Retype exactly the lines below, beginning with the first and ending with the line where "that [Hit.type], [Section.hits], [Song.url]" appears.

Dataset entries

********************

(** * geniusSearch: normalisation of a Genius multi-search payload

    A shallow embedding of [src/search/genius.ts] and the properties of
    its classification / normalisation pipeline.

    Conventions of the embedding.
    - A TypeScript interface is a record in a module of the same name, so
      that [Hit.type], [Section.hits], [Song.url] read as in the source.
    - A JavaScript [number] that the code uses as a count or a cap is an
      integer of [Z]; a [string] is a [string]; an array is a [list].
    - The payload is deserialised JSON that is never validated.  The one
      property whose absence at run time matters to the properties below,
      [primary_artists], is an [option]: [None] is JavaScript's
      [undefined].  Every other property is taken at its declared type.
    - An expression that can throw is a computation of [Completion]; the
      [try ... catch] of the function is a match on it.  The console is an
      explicit list of the values handed to [console.error].  *)

From Stdlib Require Import List String ZArith Bool Lia.
Import ListNotations.
Local Open Scope string_scope.
Local Open Scope list_scope.
Local Open Scope Z_scope.

(** ** The interfaces of the source *)

Module Meta.
Record t : Type := mk { status : Z }.
End Meta.

Module Artist.
Record t : Type := mk {
  id : Z;
  name : string;
  slug : string;
  is_verified : bool;
  is_meme_verified : bool;
  iq : Z;
  image_url : string;
  header_image_url : string;
  url : string
}.
End Artist.

(** [interface PrimaryArtist extends Artist]: the fields of [Artist] and two
    more. *)
Module PrimaryArtist.
Record t : Type := mk {
  id : Z;
  name : string;
  slug : string;
  is_verified : bool;
  is_meme_verified : bool;
  iq : Z;
  image_url : string;
  header_image_url : string;
  url : string;
  api_path : string;
  index_character : string
}.
End PrimaryArtist.

Module ReleaseDateComponents.
Record t : Type := mk { year : Z; month : Z; day : Z }.
End ReleaseDateComponents.

Module SongStats.
Record t : Type := mk {
  unreviewed_annotations : Z;
  hot : bool;
  pageviews : Z
}.
End SongStats.

Module Song.
Record t : Type := mk {
  _type : string;
  annotation_count : Z;
  api_path : string;
  artist_names : string;
  full_title : string;
  header_image_thumbnail_url : string;
  header_image_url : string;
  id : Z;
  instrumental : bool;
  lyrics_owner_id : Z;
  lyrics_state : string;
  lyrics_updated_at : Z;
  path : string;
  primary_artist_names : string;
  pyongs_count : Z;
  relationships_index_url : string;
  release_date_components : ReleaseDateComponents.t;
  release_date_for_display : string;
  release_date_with_abbreviated_month_for_display : string;
  song_art_image_thumbnail_url : string;
  song_art_image_url : string;
  stats : SongStats.t;
  title : string;
  title_with_featured : string;
  updated_by_human_at : Z;
  url : string;
  featured_artists : list Artist.t;
  primary_artist : PrimaryArtist.t;
  (* declared [PrimaryArtist[]]; [None] when the property is missing *)
  primary_artists : option (list PrimaryArtist.t)
}.
End Song.

Module HighlightRange.
Record t : Type := mk { start : Z; end_ : Z }.
End HighlightRange.

Module Highlight.
Record t : Type := mk {
  property : string;
  value : string;
  snippet : bool;
  ranges : list HighlightRange.t
}.
End Highlight.

Module Hit.
Record t : Type := mk {
  highlights : list Highlight.t;
  index : string;
  type : string;
  result : Song.t
}.
End Hit.

Module Section.
Record t : Type := mk {
  type : string;
  hits : list Hit.t
}.
End Section.

Module ApiResponse.
Record response_t : Type := mk_response { sections : list Section.t }.
Record t : Type := mk {
  meta : Meta.t;
  response : response_t
}.
End ApiResponse.

Module ArtistInfo.
Record t : Type := mk {
  name : string;
  is_verified : bool;
  header_image_url : string;
  image_url : string
}.
End ArtistInfo.

Module SongResponse.
Record t : Type := mk {
  title : string;
  full_title : string;
  url_song : string;
  url_lyric : string;
  header_image_url : string;
  header_image_thumbnail_url : string;
  date : string;
  artist : list ArtistInfo.t
}.
End SongResponse.

Module OptionsParameters.
Record t : Type := mk { limit : Z }.
End OptionsParameters.

(** ** The run-time pieces the function relies on *)

(** A thrown value: an [Error] object with its [name] and [message]. *)
Module JsError.
Record t : Type := mk { name : string; message : string }.
End JsError.

(** The outcome of evaluating statements that may throw. *)
Inductive Completion (A : Type) : Type :=
| Normal (v : A)
| Throw (e : JsError.t).
Arguments Normal {A} v.
Arguments Throw {A} e.

Definition bind {A B : Type} (c : Completion A) (k : A -> Completion B)
  : Completion B :=
  match c with
  | Normal v => k v
  | Throw e => Throw e
  end.

Notation "x <- c ;; k" := (bind c (fun x => k))
  (at level 61, c at next level, right associativity).

(** How an async function settles its promise. *)
Inductive Promise (A : Type) : Type :=
| Fulfilled (v : A)
| Rejected (e : JsError.t).
Arguments Fulfilled {A} v.
Arguments Rejected {A} e.

(** [xs.push(x)]: the array grows at its end. *)
Definition push {A : Type} (xs : list A) (x : A) : list A := xs ++ [x].

(** [xs[0]]: [None] is [undefined]. *)
Definition at0 {A : Type} (xs : list A) : option A := nth_error xs 0.

(** [xs.slice(start, end)] for integer arguments: a negative index counts
    from the end of the array, and both are clamped to the array. *)
Definition slice {A : Type} (xs : list A) (start end_ : Z) : list A :=
  let len := Z.of_nat (List.length xs) in
  let k := if start <? 0 then Z.max (len + start) 0 else Z.min start len in
  let final := if end_ <? 0 then Z.max (len + end_) 0 else Z.min end_ len in
  firstn (Z.to_nat (final - k)) (skipn (Z.to_nat k) xs).

(** Truthiness of an integer [number]: only [0] is falsy. *)
Definition truthy (n : Z) : bool := negb (n =? 0).

(** What [for (const x of e)] does with [e] before the first iteration: a
    value that is [undefined] has no iterator, and a [TypeError] is
    thrown. *)
Definition not_iterable (what : string) : JsError.t :=
  JsError.mk "TypeError" (String.append what " is not iterable").

Definition iterator {A : Type} (what : string) (e : option (list A))
  : Completion (list A) :=
  match e with
  | Some xs => Normal xs
  | None => Throw (not_iterable what)
  end.

(** [for (const x of xs) body], the body acting on the variables [S] it
    assigns; a throw in the body leaves the loop. *)
Fixpoint for_of {A S : Type} (xs : list A) (body : A -> S -> Completion S)
  (s : S) : Completion S :=
  match xs with
  | [] => Normal s
  | x :: rest => s' <- body x s ;; for_of rest body s'
  end.

(** ** geniusSearch *)

Module AxiosResponse.
Record t : Type := mk { data : ApiResponse.t; status : Z }.
End AxiosResponse.

(** What one call leaves behind: the settled promise and the lines written
    with [console.error] (the label and the error logged with it). *)
Record Run : Type := mkRun {
  promise : Promise (option (list SongResponse.t));
  console : list (string * JsError.t)
}.

Section GeniusSearch.

(** The collaborators: the HTTP client and the URI encoder.  Either may
    throw ([axios] on a transport failure or a non-2xx status,
    [encodeURIComponent] on a lone surrogate). *)
Variable axios_get : string -> Completion AxiosResponse.t.
Variable encodeURIComponent : string -> Completion string.

(** [const { data } = await axios.get<ApiResponse>(`...?q=${...}`)] *)
Definition fetch (search : string) : Completion ApiResponse.t :=
  q <- encodeURIComponent search ;;
  r <- axios_get (String.append "https://genius.com/api/search/multi?q=" q) ;;
  Normal (AxiosResponse.data r).

(** [sections.filter(section => section.type === tag)[0]?.hits || []] *)
Definition section_hits (tag : string) (sections : list Section.t)
  : list Hit.t :=
  match at0 (filter (fun section => String.eqb (Section.type section) tag)
                    sections) with
  | Some section => Section.hits section
  | None => []
  end.

(** [topHit.concat(song, lyric)] *)
Definition candidates (data : ApiResponse.t) : list Hit.t :=
  let sections := ApiResponse.sections (ApiResponse.response data) in
  let topHit := section_hits "top_hit" sections in
  let song := section_hits "song" sections in
  let lyric := section_hits "lyric" sections in
  topHit ++ (song ++ lyric).

(** [....filter(hit => hit.type === 'song')] *)
Definition songs_of (data : ApiResponse.t) : list Hit.t :=
  filter (fun hit => String.eqb (Hit.type hit) "song") (candidates data).

(** The body of the inner loop: one [artistInfo.push({...})]. *)
Definition push_artist (artist : PrimaryArtist.t)
  (artistInfo : list ArtistInfo.t) : Completion (list ArtistInfo.t) :=
  Normal (push artistInfo
    {| ArtistInfo.name := PrimaryArtist.name artist;
       ArtistInfo.is_verified := PrimaryArtist.is_verified artist;
       ArtistInfo.header_image_url := PrimaryArtist.header_image_url artist;
       ArtistInfo.image_url := PrimaryArtist.image_url artist |}).
(** X1.  Which handlers throw.  [handleMessage] and [handleOpen] never do:
    whatever the text of a frame and whatever the state, the exception
    raised while the frame is processed (a syntax error, a [null] frame, a
    field that is not converted or not serialised) is caught.  [handleClose],
    which has no [try], throws exactly when the connection is registered
    with a mobile whose [user_left] payload [JSON.stringify] does not
    serialise; then only the console line is written, nobody is notified and
    both registries stay as they are, the connection still in them. *)
Theorem only_handleClose_throws (JSON_parse : string -> option jsval) (E : engine) :
  (forall st ws text, result_of (handleMessage JSON_parse E ws text st) = Normal tt)
  /\ (forall st ws, handleOpen ws st = (Normal tt, st, []))
  /\ (forall st ws,
        handleClose E ws st
        = match registered_as st ws with
          | Some u =>
              if stringify_throws E (user_left (mobile u))
              then (Thrown RangeError, st, [Console WebSocketClosed])
              else (Normal tt, closed_state ws st,
                    Console WebSocketClosed
                    :: map (fun e => Send (fst e) (user_left (mobile u))) (others ws st))
          | None => (Normal tt, closed_state ws st, [Console WebSocketClosed])
          end).
Proof.
  split; [|split].
  - intros st ws text. apply handleMessage_normal.
  - reflexivity.
  - intros st ws. apply handleClose_run.
Qed.

(** X2.  A [register] frame stores the connection's [{ name, mobile }] under
    the connection, also when the log line then throws: a later lookup
    returns it, a connection that was registered keeps its place in the
    registry (re-registering overwrites, it adds no second entry), a new one
    goes last, every other connection's entry and every group stay as they
    were. *)
Theorem register_stores_user (JSON_parse : string -> option jsval) (E : engine)
    (st : uMessage) (c : socket) (text : string) (json n m : jsval) :
  JSON_parse text = Some json ->
  get json "type" = inr (JStr "register") ->
  get json "name" = inr n ->
  get json "mobile" = inr m ->
  let st' := state_of (handleMessage JSON_parse E c text st) in
  registered_as st' c = Some {| name := n; mobile := m |}
  /\ (forall d, d <> c -> registered_as st' d = registered_as st d)
  /\ map fst (users st')
     = (if is_registered st c then map fst (users st) else map fst (users st) ++ [c])
  /\ groups st' = groups st.
Proof.
  intros Hparse Htype Hn Hm st'.
  assert (Hst : st' = registered_state c {| name := n; mobile := m |} st)
    by now apply register_state with (json := json).
  rewrite Hst. unfold registered_as, is_registered. simpl.
  split; [apply map_get_set|]. split; [|split; [apply map_set_keys | reflexivity]].
  intros d Hd. now apply map_get_set_other.
Qed.
(** * Team-4-APP: the report aggregation of the personal-finance tracker

    The server (the Express application that starts at
    [const express = require("express")] in [dashboard.js]) answers
    [GET /api/reports] with five SQL queries over the tables [income],
    [expense] and [budget]; the browser scripts ([income.js], [expense.js],
    [budget.js], [report.js]) format currency, aggregate rows by month and
    build per-category budget maps.

    Conventions of the embedding:
    - a DECIMAL amount is an integer number of the smallest currency unit
      ([Z]); the rounding of JavaScript doubles is not modelled;
    - a column value that is SQL [NULL] (JSON [null]) is [None];
    - a table is the list of its rows, in storage order;
    - a JavaScript object used as a dictionary is a [gmap string _]. *)

From Stdlib Require Import ZArith String Ascii Sorted Permutation.
From stdpp Require Import gmap strings list sorting pretty.

Local Open Scope Z_scope.

(** ** The fragment of SQL the handlers use *)

Module Sql.

(** [SUM(x)]: [NULL] values are skipped; the sum of no value is [NULL]. *)
Fixpoint sum (xs : list (option Z)) : option Z :=
  match xs with
  | [] => None
  | None :: xs' => sum xs'
  | Some x :: xs' =>
      match sum xs' with
      | None => Some x
      | Some s => Some (x + s)
      end
  end.

(** [IFNULL(v, d)]. *)
Definition ifnull {A} (v : option A) (d : A) : A :=
  match v with Some a => a | None => d end.

Section Relational.
Context {R K V : Type} `{EqDecision K}.

(** The distinct values of a list, each at its first occurrence. *)
Fixpoint distinct (ks : list K) : list K :=
  match ks with
  | [] => []
  | k :: ks' => k :: filter (λ k', k' ≠ k) (distinct ks')
  end.

(** [SELECT key, agg(rows of the group) FROM rows GROUP BY key]: one result
    row per distinct key ([NULL] keys form one group), the groups in the order
    in which their key is first met. *)
Definition group_by (key : R → K) (agg : list R → V) (rows : list R)
  : list (K * V) :=
  (λ k, (k, agg (filter (λ r, key r = k) rows))) <$> distinct (key <$> rows).

(** [ORDER BY]: a stable insertion sort; [le a b] says that [a] may stand
    before [b]. Rows that compare equal keep their relative order, that of
    the groups ("first encountered", spec 4.1 step 3). *)
Fixpoint insert_row (le : R → R → bool) (x : R) (l : list R) : list R :=
  match l with
  | [] => [x]
  | y :: l' => if le x y then x :: y :: l' else y :: insert_row le x l'
  end.

Fixpoint order_by (le : R → R → bool) (l : list R) : list R :=
  match l with
  | [] => []
  | x :: l' => insert_row le x (order_by le l')
  end.
(** Formatting a formatted document again, with the same person type,
    changes nothing; except that a non-empty raw document without any digit
    is formatted to the empty string, which a second pass turns into
    None. *)
Theorem formatar_documento_twice (s : pystr) (tipo : cell) :
  s <> [] ->
  formatar_documento isdigit (formatar_documento isdigit (Str s) tipo) tipo =
  match List.filter isdigit s with
  | [] => PyNone
  | _ :: _ => formatar_documento isdigit (Str s) tipo
  end.
Proof.
  intros Hs.
  destruct (formatar_documento_keeps_digits s tipo Hs) as (out & Hout & Hf).
  destruct (List.filter isdigit s) as [|d ds] eqn:E.
  - pose proof Hout as Hraw.
    rewrite (formatar_documento_str isdigit s tipo Hs) in Hraw.
    cbv zeta in Hraw. rewrite E in Hraw. cbn in Hraw.
    rewrite !andb_false_r in Hraw. injection Hraw as <-.
    rewrite Hout. reflexivity.
  - rewrite Hout at 1.
    apply formatar_documento_same_digits; [|exact Hs|congruence].
    intros ->. discriminate Hf.
Qed.

End Formatacao.

Section Colunas.

Variable upper : pystr -> pystr.
Variable lower : pystr -> pystr.
Variable isdigit : N -> bool.
Variable round2 : float -> float.

(** On ASCII text [str.upper] and [str.lower] are the ASCII tables. *)
Hypothesis upper_on_ascii :
  forall s, is_ascii s = true -> upper s = upper_ascii s.
Hypothesis lower_on_ascii :
  forall s, is_ascii s = true -> lower s = lower_ascii s.
(** Every way a run can go, with the world it leaves. *)
Lemma main_run (w : World) :
  main E w
  = match files w !! input_name with
    | None => (Ok tt, log (EvPrint (not_found_message input_name)) w)
    | Some bytes =>
        let w0 := log (EvDecode input_name) w in
        match decode E bytes with
        | Raised e => (Raised e, w0)
        | Ok doc =>
            let data := str_join NL (text <$> paragraphs doc) in
            let f := fresh (dom (handles w)) in
            let evs := [EvDecode input_name; EvOpen output_name f;
                        EvWrite f data; EvClose f] in
            let w1 := mkWorld (<[output_name := EmptyString]> (files w))
                              (<[f := output_name]> (handles w))
                              (events w0 ++ [EvOpen output_name f]) in
            match open_fault E w0 output_name with
            | Some e => (Raised e, w0)
            | None =>
                match write_fault E w1 output_name data with
                | Some (e, n) =>
                    (Raised e,
                     mkWorld (<[output_name := String.substring 0 n data]>
                                (files w))
                             (handles w) (events w ++ evs))
                | None =>
                    (Ok tt,
                     mkWorld (<[output_name := data]> (files w)) (handles w)
                             (events w ++ evs ++ [EvPrint success_message]))
                end
            end
        end
    end.
Proof.
  destruct (files w !! input_name) as [bytes|] eqn:Hin;
    [| by apply main_absent].
  rewrite (main_present E w bytes Hin), (read_docx_run E _ _ _ Hin).
  destruct (decode E bytes) as [doc|e]; [| done].
  rewrite persist_run, open_w_run. cbv zeta.
  destruct (open_fault E _ output_name) as [e|]; [done |].
  cbn [files handles events log].
  destruct (write_fault E _ output_name _) as [[e n]|]; unfold log; cbn;
    by rewrite <- !app_assoc.
Qed.
(** C3, as amended.  After a successful [on_request_complete], if the
    retained history (at most the last 10 latencies, the new one included)
    holds at least 5 entries, the mean over that whole history is below
    1.0 and [consecutive_successes] is at least 5, then [current_delay] is
    the delay [on_success] left, reduced by 10% and floored at 0.5. *)
Theorem fast_history_reduces_delay (rt : Q) (s : t) :
  (5 <= length (response_times (on_request_complete rt true s)))%nat ->
  history_mean (on_request_complete rt true s) < 1.0 ->
  (5 <= consecutive_successes (on_request_complete rt true s))%nat ->
  current_delay (on_request_complete rt true s)
  = Py.max
      (RateLimiter.current_delay (RateLimiter.on_success (limiter s)) * 0.9)
      0.5.
Proof.
  intros Hlen Hmean Hstreak.
  rewrite (on_request_complete_success_delay rt s).
  apply Nat.leb_le in Hlen, Hstreak. apply ltb_lt in Hmean.
  now rewrite Hlen, Hmean, Hstreak.
Qed.

Lemma fast_history_reduces_delay_witness :
  current_delay
    (on_request_complete 0.1 true (run (repeat (0.1, true) 4) (init 2.0)))
  = Py.max
      (RateLimiter.current_delay
         (RateLimiter.on_success
            (limiter (run (repeat (0.1, true) 4) (init 2.0)))) * 0.9)
      0.5.
Proof.
  apply (fast_history_reduces_delay 0.1
           (run (repeat (0.1, true) 4) (init 2.0))).
  - vm_compute. lia.
  - vm_compute. reflexivity.
  - vm_compute. lia.
Defined.

(** C3 as stated fails: the source averages the whole retained history,
    not its last five entries.  After five successes of 10 s each and then
    five of 0.1 s, the last five latencies average 0.1 s and the streak is
    10, yet the whole history averages 5.05 s and the delay stays at the
    1.6 s that [on_success] set. *)
Lemma fast_last_5_without_reduction :
  let s := run (repeat (10.0, true) 5 ++ repeat (0.1, true) 4) (init 2.0) in
  let s' := on_request_complete 0.1 true s in
  spec_mean_of_last_5 s' < 1.0
  /\ (5 <= consecutive_successes s')%nat
  /\ current_delay s' == 1.6
  /\ ~ current_delay s'
       == Py.max
            (RateLimiter.current_delay
               (RateLimiter.on_success (limiter s)) * 0.9) 0.5.
Proof.
  cbv zeta. repeat split.
  - vm_compute. lia.
  - intros H. vm_compute in H. discriminate H.
Qed.

End AdaptiveRateLimiterClaims.

(** ** The rotator *)

Section UserAgentRotatorFacts.

Import UserAgentRotator.

Lemma choice_nonempty {A : Type} (r : nat) (seq : list A) :
  seq <> [] -> exists x, Py.choice r seq = Py.Ok x /\ In x seq.
Proof.
  intros Hne. destruct seq as [ | a seq]; [contradiction|].
  unfold Py.choice, Py.index.
  destruct (nth_error (a :: seq) (r mod length (a :: seq))) as [x | ] eqn:E.
  - exists x. split; [reflexivity|]. eapply nth_error_In; eassumption.
  - apply nth_error_None in E.
    pose proof (Nat.mod_upper_bound r (length (a :: seq))) as Hlt.
    cbn [length] in *. lia.
Qed.

Lemma firstn_skipn_cons {A : Type} (pool : list A) (c n : nat) (x : A) :
  nth_error pool c = Some x ->
  firstn (S n) (skipn c pool) = x :: firstn n (skipn (S c) pool).
Proof.
  revert c. induction pool as [ | a pool IH]; intros c H.
  - destruct c; discriminate H.
  - destruct c as [ | c].
    + injection H as ->. reflexivity.
    + cbn [nth_error] in H. cbn [skipn]. now apply IH.
Qed.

********************

== Problem solution ==
(** * geniusSearch: normalisation of a Genius multi-search payload

    A shallow embedding of [src/search/genius.ts] and the properties of
    its classification / normalisation pipeline.

    Conventions of the embedding.
    - A TypeScript interface is a record in a module of the same name, so
      that [Hit.type], [Section.hits], [Song.url] read as in the source.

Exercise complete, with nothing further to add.